▸ **TASK ITEM**: Copy exactly the lines from the start of the data below through the one that carries "He; simpl; [done|..];", and only those.

▸ **RECORDS FOR THE EXERCISE**:
(* ===== verification/_CoqProject ===== *)
-Q . S2P
Prelude.v
AvlTree.v
AvlSpec.v
AvlRep.v
AvlInsert.v
AvlErase.v
AvlLaws.v
AvlSearch.v
AvlTheorems.v
Pmm.v
PageTable.v
PageTableLaws.v
PageMap.v
PageUnmap.v
PageTheorems.v
TreeHeap.v
HeapLaws.v
HeapOps.v
HeapOrder.v
HeapQueue.v
HeapTheorems.v
Text.v
Cstring.v
Bytes.v
Cpio.v
CpioTheorems.v
ElfTypes.v
Elf.v
ElfTheorems.v
Vmo.v
Vas.v
VasTheorems.v
Scheduler.v
SchedulerTheorems.v
Timer.v
TimerTheorems.v
Fifo.v
Ipc.v
IpcTheorems.v
Algorithm.v
Loader.v
LoaderTheorems.v
RuntimeInit.v
ThornLexer.v
ThornParser.v
ThornContext.v
ThornLayout.v
ThornRoundtrip.v
ThornTypes.v
ThornTheorems.v
ThornGenerator.v
ThornHandlers.v
ThornOutput.v
ThornMeta.v
Acpi.v
AcpiTheorems.v
Syscalls.v
UefiMemory.v
UefiMap.v
UefiConfig.v
UefiPaging.v
Mp.v
ChainedAllocator.v
RefCount.v
Lapic.v
Contexts.v
Stacks.v
HwTimers.v
CpuSetup.v
ApBoot.v
KernelMain.v
Bootinit.v
BootTheorems.v
LogService.v
Screen.v
BootLog.v
UefiLoader.v
GlobalScheduler.v
Locks.v
Format.v
Lemma cpar_app g c : cpar (g ++ c) = gpar (cpar c) g.
Proof. by destruct g. Qed.
Lemma croot_app g c x : croot (g ++ c) x = croot c (croot g x).
Proof. revert x. induction g as [|f g IH]; intros x; simpl; [done|]. apply IH. Qed.
Lemma caddrs_app g c : caddrs (g ++ c) = caddrs g ++ caddrs c.
Proof. induction g as [|[] g IH]; simpl; rewrite ?IH; by norm_app. Qed.
Lemma root_plug_croot g t : root (plug g t) = croot g (root t).
Proof. apply root_plug. Qed.

Lemma crep_app h g c x :
  crep h (g ++ c) x <-> cseg h (cpar c) g x /\ crep h c (croot g x).
Proof.
  revert x. induction g as [|[a v bf r|l a v bf] g IH]; intros x; simpl; [tauto|..];
    rewrite IH, cpar_app; tauto.
Qed.
Lemma cseg_app h par g g' x :
  cseg h par (g ++ g') x <-> cseg h (gpar par g') g x /\ cseg h par g' (croot g x).
Proof.
  revert x. induction g as [|[a v bf r|l a v bf] g IH]; intros x; simpl; [tauto|..];
    rewrite IH; destruct g; simpl; tauto.
Qed.
Lemma cseg_ext h h' par g x :
  (forall a, a ∈ caddrs g -> h' !! a = h !! a) -> cseg h par g x -> cseg h' par g x.
Proof.
  revert x. induction g as [|[a v bf r|l a v bf] g IH]; intros x He; simpl; [done|..];
    intros (H1 & H2 & H3 & H4 & H5); simpl in He;
    (rewrite He by set_solver); do 3 (split; [done|]); split.
  1, 3: eapply rep_ext; [|done]; intros; apply He; set_solver.
  all: apply IH; [|done]; intros; apply He; set_solver.
Qed.
Lemma cseg_insert h a e par g x : a ∉ caddrs g -> cseg h par g x -> cseg (<[a := e]> h) par g x.
Proof. intros Ha. apply cseg_ext. intros b Hb. apply lookup_insert_ne. set_solver. Qed.
End segment.

(** ** Accessors on a known cell *)

Section accessors.
Context {T : Type}.
Implicit Types (s : avl_tree T) (e : elem T).

(** One object's words replaced. *)
Definition upd (a : Z) e s : avl_tree T := set_mem (<[a := e]> (mem s)) s.

Lemma upd_upd a e e' s : upd a e (upd a e' s) = upd a e s.
Proof. unfold upd, set_mem; simpl. by rewrite insert_insert_eq. Qed.
(** The path of left links from a node. *)
Definition all_left g : Prop := Forall (fun f => is_left [f] = true) g.

Lemma leftmost_spec t c s fuel :
  wf s c t -> t <> Leaf -> (depth t <= fuel)%nat ->
  exists g m x k d,
    leftmost fuel (root t) s = Ok (m, s) /\ t = plug g (Node Leaf m x k d) /\ all_left g /\
    first (nodes t) = m.
Proof.
  revert c fuel. induction t as [|l IHl a v bf r _]; intros c fuel W Hl Hd; [done|].
  destruct fuel as [|fuel]; simpl in Hd; [lia|]. cbn [leftmost root]. run1.
  destruct l as [|l1 b w j l2].
  - cbn [root]. rewrite Z.eqb_refl. exists [], a, v, bf, r. by repeat split; [..|constructor].
  - pose proof (proj1 (wf_left _ _ _ _ _ _ _) W) as Wl.
    rewrite (proj2 (Z.eqb_neq _ 0)) by apply (wf_addr Wl).
    destruct (IHl _ fuel Wl) as (g & m & x & k & d & E & Ht & Hg & Hm); [done|lia|].
    exists (g ++ [FL a v bf r]), m, x, k, d. split; [done|]. split.
    { rewrite Ht. by rewrite plug_app. }
    split; [by apply Forall_app; split; [|constructor]|].
    rewrite nodes_Node, first_app; [done|]. by apply nodes_nonempty.
Qed.

Lemma rightmost_spec t c s fuel :
  wf s c t -> t <> Leaf -> (depth t <= fuel)%nat ->
  rightmost fuel (root t) s = Ok (last_addr (nodes t), s).
Proof.
  revert c fuel. induction t as [|l _ a v bf r IHr]; intros c fuel W Hl Hd; [done|].
  destruct fuel as [|fuel]; simpl in Hd; [lia|]. cbn [rightmost root]. run1.
  unfold last_addr. rewrite nodes_Node, reverse_app, reverse_cons.
  destruct r as [|r1 b w j r2].
  - cbn [root]. rewrite Z.eqb_refl. done.
  - pose proof (proj1 (wf_right _ _ _ _ _ _ _) W) as Wr.
    rewrite (proj2 (Z.eqb_neq _ 0)) by apply (wf_addr Wr).
    erewrite IHr by (done || lia). unfold last_addr. rewrite <- app_assoc, first_app; [done|].
    intros E. apply (f_equal reverse) in E. rewrite reverse_involutive in E.
    by apply (nodes_nonempty (Node r1 b w j r2)).
Qed.

Lemma climb_next_spec c t s fuel :
  wf s c t -> t <> Leaf -> (S (length c) < fuel)%nat ->
  climb_next fuel (root t) s = Ok (first (rnodes c), s).
Proof.
  revert t fuel. induction c as [|f c IH]; intros t fuel W Ht Hf;
    (destruct t as [|tl ta tv tb tr]; [done|]); simpl in Hf;
    (destruct fuel as [|fuel]; [lia|]); cbn [climb_next root];
    rewrite (proj2 (Z.eqb_neq ta 0)) by apply (wf_addr W); run1; cbn [cpar].
  - rewrite Z.eqb_refl. by destruct fuel; [lia|].
  - destruct f as [a v bf r|l a v bf]; cbn [frame_addr].
    + apply wf_left in W. rewrite (proj2 (Z.eqb_neq a 0)) by apply (wf_addr W).
      run1. cbn [root]. rewrite Z.eqb_refl. done.
    + apply wf_right in W. rewrite (proj2 (Z.eqb_neq a 0)) by apply (wf_addr W).
      run1. pose proof (wf_child_eqb _ _ _ _ _ _ _ W Ht) as Hne.
      rewrite Z.eqb_sym in Hne. cbn [root] in Hne. rewrite Hne.
      apply (IH (Node l a v bf (Node tl ta tv tb tr)) fuel W); [done|lia].
Qed.

Lemma iterator_incr_spec s c l a v bf r :
  wf s c (Node l a v bf r) ->
  iterator_incr a s = Ok (first (nodes r ++ rnodes c), s).
Proof.
  intros W. pose proof (wf_fuel _ _ _ W) as Hf. simpl in Hf.
  unfold iterator_incr. erewrite bind_Ok by reflexivity. run1.
  destruct r as [|r1 b w j r2].
  - cbn [root nodes app]. rewrite Z.eqb_refl. apply (climb_next_spec c _ s _ W); [done|lia].
  - pose proof (proj1 (wf_right _ _ _ _ _ _ _) W) as Wr.
    rewrite (proj2 (Z.eqb_neq _ 0)) by apply (wf_addr Wr).
    destruct (leftmost_spec _ _ _ (fuel_of s) Wr) as (g&m&x&k&d&E&_&_&Hm); [done|lia|].
    rewrite E, first_app, Hm; [done|]. by apply nodes_nonempty.
Qed.
End iteration.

▸ **WRITTEN ANSWER**:
(* ===== verification/_CoqProject ===== *)
-Q . S2P
Prelude.v
AvlTree.v
AvlSpec.v
AvlRep.v
AvlInsert.v
AvlErase.v
AvlLaws.v
AvlSearch.v
AvlTheorems.v
Pmm.v
PageTable.v
PageTableLaws.v
PageMap.v
PageUnmap.v
PageTheorems.v
TreeHeap.v
HeapLaws.v
HeapOps.v
HeapOrder.v
HeapQueue.v
HeapTheorems.v
Text.v
Cstring.v
Bytes.v
Cpio.v
CpioTheorems.v
ElfTypes.v
Elf.v
ElfTheorems.v
Vmo.v
Vas.v
VasTheorems.v
Scheduler.v
SchedulerTheorems.v
Timer.v
TimerTheorems.v
Fifo.v
Ipc.v
IpcTheorems.v
Algorithm.v
Loader.v
LoaderTheorems.v
RuntimeInit.v
ThornLexer.v
ThornParser.v
ThornContext.v
ThornLayout.v
ThornRoundtrip.v
ThornTypes.v
ThornTheorems.v
ThornGenerator.v
ThornHandlers.v
ThornOutput.v
ThornMeta.v
Acpi.v
AcpiTheorems.v
Syscalls.v
UefiMemory.v
UefiMap.v
UefiConfig.v
UefiPaging.v
Mp.v
ChainedAllocator.v
RefCount.v
Lapic.v
Contexts.v
Stacks.v
HwTimers.v
CpuSetup.v
ApBoot.v
KernelMain.v
Bootinit.v
BootTheorems.v
LogService.v
Screen.v
BootLog.v
UefiLoader.v
GlobalScheduler.v
Locks.v
Format.v
Lemma cpar_app g c : cpar (g ++ c) = gpar (cpar c) g.
Proof. by destruct g. Qed.
Lemma croot_app g c x : croot (g ++ c) x = croot c (croot g x).
Proof. revert x. induction g as [|f g IH]; intros x; simpl; [done|]. apply IH. Qed.
Lemma caddrs_app g c : caddrs (g ++ c) = caddrs g ++ caddrs c.
Proof. induction g as [|[] g IH]; simpl; rewrite ?IH; by norm_app. Qed.
Lemma root_plug_croot g t : root (plug g t) = croot g (root t).
Proof. apply root_plug. Qed.

Lemma crep_app h g c x :
  crep h (g ++ c) x <-> cseg h (cpar c) g x /\ crep h c (croot g x).
Proof.
  revert x. induction g as [|[a v bf r|l a v bf] g IH]; intros x; simpl; [tauto|..];
    rewrite IH, cpar_app; tauto.
Qed.
Lemma cseg_app h par g g' x :
  cseg h par (g ++ g') x <-> cseg h (gpar par g') g x /\ cseg h par g' (croot g x).
Proof.
  revert x. induction g as [|[a v bf r|l a v bf] g IH]; intros x; simpl; [tauto|..];
    rewrite IH; destruct g; simpl; tauto.
Qed.
Lemma cseg_ext h h' par g x :
  (forall a, a ∈ caddrs g -> h' !! a = h !! a) -> cseg h par g x -> cseg h' par g x.
Proof.
  revert x. induction g as [|[a v bf r|l a v bf] g IH]; intros x He; simpl; [done|..];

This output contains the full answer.